To: LindyBill who wrote (54962)7/19/2004 12:19:19 AM
From: ManyMoose  Respond to of 793575
 
Thought about it. Couldn't bring myself to do it. The whole idea just chokes me up too much.


Message #54962 from LindyBill at Jul 19, 2004 12:15 AM

Lets get Ralphie on the ticket! :>)
Republicans Helping Nader To Help Themselves



To: LindyBill who wrote (54962)7/19/2004 12:37:56 AM
From: LindyBill  Respond to of 793575
 
The Value of Values
The Campaign Turns Moral
Andrew Sullivan

The old Nixon saw had it that all campaigns had an arc. They tilted to the true believers during the primary season, and then they tacked to the center in the summer and fall. You shored up your political base - and then you made a pitch to the middle. Hyper-liberal or hyper-conservative positions in the winter were finessed by the summer convention, where the candidate has a chance to win over all those undecided voters.

There's one thing, however, this scenario didn't quite take into account: What if there are decreasing numbers of genuine swing voters in the middle? That certainly seems to be the case in this campaign. A recent Pew Forum poll found that the undecideds form about 21 percent of the electorate at this point in the campaign, compared to 32 percent at this stage in 2000. Moreover, finding those swing voters is very hard. It takes prodigious market research to track them down, figure out how to appeal to them, and offer them the one argument in each case that might sway them. Core believers, on the other hand, are relatively easy to find. Find the counties where you did best last time and re-visit them. Or go to organizations that already support you, and that can mobilize the base some more.
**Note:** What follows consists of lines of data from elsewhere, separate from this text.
(* ===== verification/Spawn.v ===== *)
(** Creating threads (threads/thread.c), and the machine that runs the threads in
    turn. *)
From S2P Require Import Prelude Kernel Sched Synch.
Local Open Scope Z_scope.

(** ** Creating threads *)

(** thread.c 547-549 init_thread: the addresses of the thread's own lock and of
    the lock for thread identifiers *)
Definition prior_lock_of (p : Z) : Z := p + 88.
Definition tid_lock : Z := 1.

(** thread.c 528-566 init_thread *)
Definition init_thread (p : Z) (nm : list Z) (priority : Z) : M kernel unit :=
  assertM (bool_decide (PRI_MIN ≤ priority ∧ priority ≤ PRI_MAX));;!
  modify (λ s, set_threads (<[p := mkThread 0 THREAD_BLOCKED (take 15 nm) priority 0 0 0 priority [] None
    THREAD_MAGIC (0, 0)]> (threads s)) s);;!
  lock_init (prior_lock_of p);;!
  let! old_level := intr_disable in
  let! mlfqs := gets thread_mlfqs in
  (if (mlfqs : bool) then
     let! c := gets cur in
     let! b := is_thread (Some c) in
     let! init := gets initial_thread in
     let! idle := gets idle_thread in
     (if decide (b = true ∧ p ≠ init ∧ Some c ≠ idle) then
        let! tc := get_thread c in
        upd_thread p (λ t, set_recent_cpu (recent_cpu tc) (set_nice (nice tc) t))
      else upd_thread p (λ t, set_recent_cpu 0 (set_nice 0 t)));;!
     thread_priority_update p
   else ret tt);;!
  modify (λ s, set_all_list (all_list s ++ [p]) s);;!
  intr_set_level old_level;;!
  ret tt.

(** thread.c 694-706 allocate_tid *)
Definition allocate_tid (fuel : nat) : K Z :=
  lock_acquire fuel tid_lock;;k
  letk t := atomic (let! t := gets next_tid in modify (set_next_tid (s32 (t + 1)));;! ret t) in
  lock_release tid_lock;;k
  kret t.

(** [palloc_get_page (PAL_ZERO)]: the page allocator is a parameter of the state. *)
Definition palloc_get_page : M kernel (option Z) := λ s,
  match pages s with
  | [] => Ret (None, s)
  | p :: r => Ret (p, set_pages r s)
  end.

(** thread.c 189-246 thread_create.  [function] and [aux] end up in the frame of
    [kernel_thread] on the new thread's stack. *)
Definition thread_create (fuel : nat) (nm : list Z) (priority function aux : Z) : K Z :=
  atomic (assertM (bool_decide (function ≠ 0)));;k
  letk page := atomic palloc_get_page in
  match page with
  | None => kret TID_ERROR
  | Some p =>
      atomic (init_thread p nm priority);;k
      letk id := allocate_tid fuel in
      atomic (upd_thread p (λ t, set_start (function, aux) (set_tid id t));;! thread_unblock p);;k
      thread_yield;;k
      kret id
  end.

(** thread.c 42-50 init_priority_lists *)
Definition init_priority_lists : M kernel unit :=
  modify (set_equiprior (replicate (Z.to_nat (PRI_MAX - PRI_MIN + 1)) [])).

(** thread.c 104-141 thread_init.  [initial_thread] of the state is the running
    thread. *)
Definition thread_init (fuel : nat) (main : list Z) : K unit :=
  letk init := atomic (assert_intr_off;;!
    lock_init tid_lock;;!
    modify (λ s, set_all_list [] (set_sleepers [] s));;!
    init_priority_lists;;!
    modify (set_ready_list []);;!
    let! init := gets initial_thread in
    let! mlfqs := gets thread_mlfqs in
    init_thread init main (if (mlfqs : bool) then PRI_MAX else PRI_DEFAULT);;!
    upd_thread init (set_status THREAD_RUNNING);;!
    ret init) in
  letk id := allocate_tid fuel in
  atomic (upd_thread init (set_tid id)).

(** thread.c 459-494 idle.  The thread runs for ever; [fuel] bounds the rounds. *)
Fixpoint idle_loop (fuel : nat) : K unit :=
  match fuel with
  | O => atomic (throw OutOfFuel)
  | S fuel =>
      atomic (intr_disable;;! ret tt);;k
      thread_block;;k
      atomic (modify (set_intr_on true));;k
      idle_loop fuel
  end.
Definition idle (fuel : nat) (idle_started : Z) : K unit :=
  atomic (let! c := thread_current in modify (set_idle_thread (Some c)));;k
  sema_up idle_started;;k
  idle_loop fuel.

(** thread.c 143-158 thread_start.  [idle_started] is on the stack; [idle_code]
    is the address of [idle]. *)
Definition thread_start (fuel : nat) (idle_started idle_code : Z) : K unit :=
  atomic (sema_init idle_started 0);;k
  thread_create fuel [105; 100; 108; 101] PRI_MIN idle_code idle_started;;k
  atomic (intr_enable;;! ret tt);;k
  sema_down fuel idle_started.

(** ** The machine

    Threads run one at a time; [code] is what the functions do. A thread that
    runs for the first time starts in [kernel_thread]. *)
Section machine.
Context (code : Z → Z → K unit).

(** thread.c 496-505 kernel_thread *)
Definition kernel_thread (function aux : Z) : K unit :=
  atomic (assertM (bool_decide (function ≠ 0));;! intr_enable;;! ret tt);;k
  code function aux;;k
  thread_exit.

(** The stopped threads, each with the code it will go on with. *)
Record machine := mkMachine { kern : kernel; conts : gmap Z (K unit) }.

(** What the thread that has just been given the processor does. *)
Definition next_code (m : machine) : K unit :=
  match conts m !! cur (kern m) with
  | Some k => k
  | None => switched_back;;k
      letk t := atomic (let! c := gets cur in get_thread c) in
      kernel_thread (fst (start t)) (snd (start t))
  end.

(** Runs the current thread until it gives up the processor; [None] when the
    code of the initial thread ends. *)
Definition slice (k : K unit) (m : machine) : outcome (option machine * kernel) :=
  match k (kern m) with
  | Ret (Fin _, s) => Ret (None, s)
  | Ret (Susp k', s) => Ret (Some (mkMachine s (<[cur (kern m) := k']> (conts m))), s)
  | Err e => Err e
  end.

(** Runs [n] slices, from the current thread's [k]. *)
Fixpoint run (n : nat) (k : K unit) (m : machine) : outcome kernel :=
  match n with
  | O => Err OutOfFuel
  | S n =>
      let* r := slice k m in
      match fst r with
      | None => Ret (snd r)
      | Some m => run n (next_code m) (mkMachine (kern m) (delete (cur (kern m)) (conts m)))
      end
  end.
End machine.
So last week, you saw John Kerry addressing the National Association for the Advancement of Colored People, one of the oldest civil rights groups in the country. And you had George W. Bush on a bus in the middle of rural upper Wisconsin, visiting places he'd won easily only four years before. In some ways, Bush's base-work was more significant than Kerry's. Kerry's base is already highly mobilized - by loathing for the president. Sure, he has to make some overtures to black and Hispanic groups - and he has plans for a big media buy on black and Latino television channels. But in general, Kerry is now playing to formula: moving to the center, speaking of his "conservative values," taking a position on Iraq almost indistinguishable from Bush's, and so on.

But Bush, once again, is playing a different, riskier game. His political guru, Karl Rove, has been obsessed these past three and a half years that four million evangelical voters didn't show up to the polls in 2000. With them, Bush might have won some critical states and not have had to endure the Florida nightmare. Did the last-minute revelation of a past drunk-driving arrest offend these rural, Christian voters? Or was Bush not attentive enough to their needs all along?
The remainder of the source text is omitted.